しかし、「一致率」にも意味はある。一致率によって、その将棋の出来が評価されるという意味である。
 
(2)  これは「将棋」ではなく、「試験」の事案
本件を「将棋」の問題と考えずに、予備校などが行う「試験」と、そこにおけるカンニングの事案と全く同じなのだと考えてみる。
 
(3)  どういう形の「試験」の事案か
「将棋」という考えを捨てて、一手一手の指し手ごとの「試験」として考える。先手後手合わせて100手の対局だったら、一人50問の、将棋の問題が出される試験である。試験だから当然解答がある。例えば、新聞などにも掲載されている、「次の一手」問題のようなものと考えてみてほしい。この正解手を選んだら10点、その他の手なら0点といった、単純なものから、この最善手なら100点、この手なら70点といったように、一つの局面ごとに点数をつけるものもある。いずれにしても、こうして得られた総合点を、そのときの試験の数で割れば、その対局の「点数」が出ることになる。
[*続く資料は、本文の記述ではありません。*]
Lemma secret_of_sent_share_witness :
  match toy_run retried_answers with
  | Done (Ok (inr (AfterTls13 t)), cx') =>
      (length (clear_messages cx') ≤ 2)%nat ∧
      Agreed (answered retried_answers) cx' (ee_suite t) (ee_transcript t) (ee_key_schedule t) ∧ ee_resuming_session t = None
  | _ => False
  end.
Proof.
  assert (toy_secret retried_answers = Some (NG_secp256r1, [9; 4], 2%nat)) as Hs
    by (vm_compute; reflexivity).
  unfold toy_secret in Hs. destruct (toy_run retried_answers) as [[[r|e] cx']|] eqn:Hrun; [|done..].
  destruct (secret_of_sent_share node_config [] None None toy_server (Some [97; 46; 98]) toy_context
    retried_answers r cx') as [Hlen Hsec];
    [vm_compute; reflexivity|exact toy_randomness_ok|exact toy_hkdf_ok|done|vm_compute; reflexivity|
     done|done|done|done|exact Hrun|].
  destruct r as [s|[t|o]]; [done| |done]. split; [exact Hlen|]. by apply Hsec.
Defined.

(** ** Up to traffic

    A verifier that accepts the one certificate [7], for a signature that is the hash of the
    message, and a store with one key per server. *)
#[local] Instance toy_verifier : ServerVerifier := {
  supported_verify_schemes := [];
  verify_server_cert cert inter server ocsp now :=
    if bool_decide (cert_der cert = [7]) then Ok tt else Err (HE_InvalidCertificate CertUnknownIssuer);
  verify_tls13_signature message cert dss :=
    if bool_decide (p16_bytes (dss_sig dss) = [Z.of_nat (length message)]) then Ok tt
    else Err (HE_InvalidCertificate CertBadSignature);
  cert_provider alg bytes := None }.

#[local] Instance toy_keys : SessionKeys := {
  server_key server := match server with PkiDnsName n => n | PkiIpAddress a => a end;
  deque_capacity n := n }.

Definition toy_client : outcome (result HsError (ClientState * ClientSessionMemoryCache) * Context) :=
  for_client node_config toy_server [] 5 default_sessions toy_context.

(** What the server sends, to the state in which the client is after [calls]. *)
Definition toy_state (calls : list (Z * list FromDeframer)) : option (ClientState * Context) :=
  match toy_client with
  | Done (Ok (st, _), cx) =>
      match process_calls node_config (CN_Live st) calls cx with
      | Done (CN_Live st, _, cx) => Some (st, cx)
      | _ => None
      end
  | _ => None
  end.

(** A message as it comes out of its protection. *)
Definition toy_protected (typ : HandshakeType) (p : HandshakePayload) : Message :=
  mkMessage PV_TLSv1_3 (m_payload (toy_message typ p)).

Definition toy_packet (m : Message) : FromDeframer := DF_Message true (plain_of_message m).

Definition toy_certificate (cert : list Z) : Message :=
  toy_protected HT_Certificate (HP_CertificateTls13 (mkCertPayload (mkPayloadU8 []) [cert_entry_new (mkCert cert)])).

Definition toy_flight (cert : list Z) : list (Z * list FromDeframer) :=
  [(6, [toy_packet (toy_answer NG_X25519 [9])]);
   (7, [DF_Message true (mkPlain CO_ChangeCipherSpec PV_TLSv1_2 [1]);
        toy_packet (toy_protected HT_EncryptedExtensions (HP_EncryptedExtensions []));
        toy_packet (toy_certificate cert);
        toy_packet (toy_protected HT_CertificateVerify
          (HP_CertificateVerify (mkDss SS_ED25519 (mkPayloadU16 [99]))))])].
つまり将棋を、「勝ち負け」を競うゲームから「点数」を取る「試験」と考えることができるのである。
 
(4)  試験の採点者は誰か
それなら将棋「試験」の採点者は誰なのか? どの手が「何点」なのか、常に高いクオリティーで判断できる人などいない。しかし、コンピューターソフトなら、それが可能なのである。コンピューターの力が、非常に強くなった今だから、トップ棋士たちの手も、このような「試験」の対象となってしまった。この採点者は、強いコンピューターならどれでもよい。「技巧」である必要はない。「ポナンザ」でもいいし、「やねうら王」でもいい。(念のため言っておくと、いずれもプロより強い将棋ソフトである。)
試験の採点も、本当に原始的なやり方で十分である。例えば、各試験問題(つまり、そのときの局面)で、先生である「技巧」や「ポナンザ」の指し手と、幾つ一致したかを数えるだけでも、相当精度の高い「採点」ができる。ポナンザ先生なら「正解」としていたが、技巧先生は不正解とするような事例はあるだろう。しかし、数からすればわずかだし、強い先生方の間で意見が割れる手の場合、それより弱い人間がどの手を選択するかは、単純な確率論の話(2人の先生の見解が分かれたら、どちらかを選択する確率は2分の1ということ。)になる。したがって、全体としての「採点」にはほとんど影響がない。
さらには、第1候補の手なら何点、第2候補の手なら何点、こういう悪手ならマイナス何点などといった、採点専用ソフトをつくれば、さらに精度の高い「採点」も可能になってくるのである。
 
7.普段の点数と、今回の点数
(1)  三浦九段の普段の成績
こういう風に、各将棋を試験と考え、全ての対局に点数をつけていく。1年間の将棋について、全てそうやって点をつければ、その棋士が大体何点を取る人なのかは明確になる。まさに、受験予備校などが、生徒の実力を判定するためにやっていることである。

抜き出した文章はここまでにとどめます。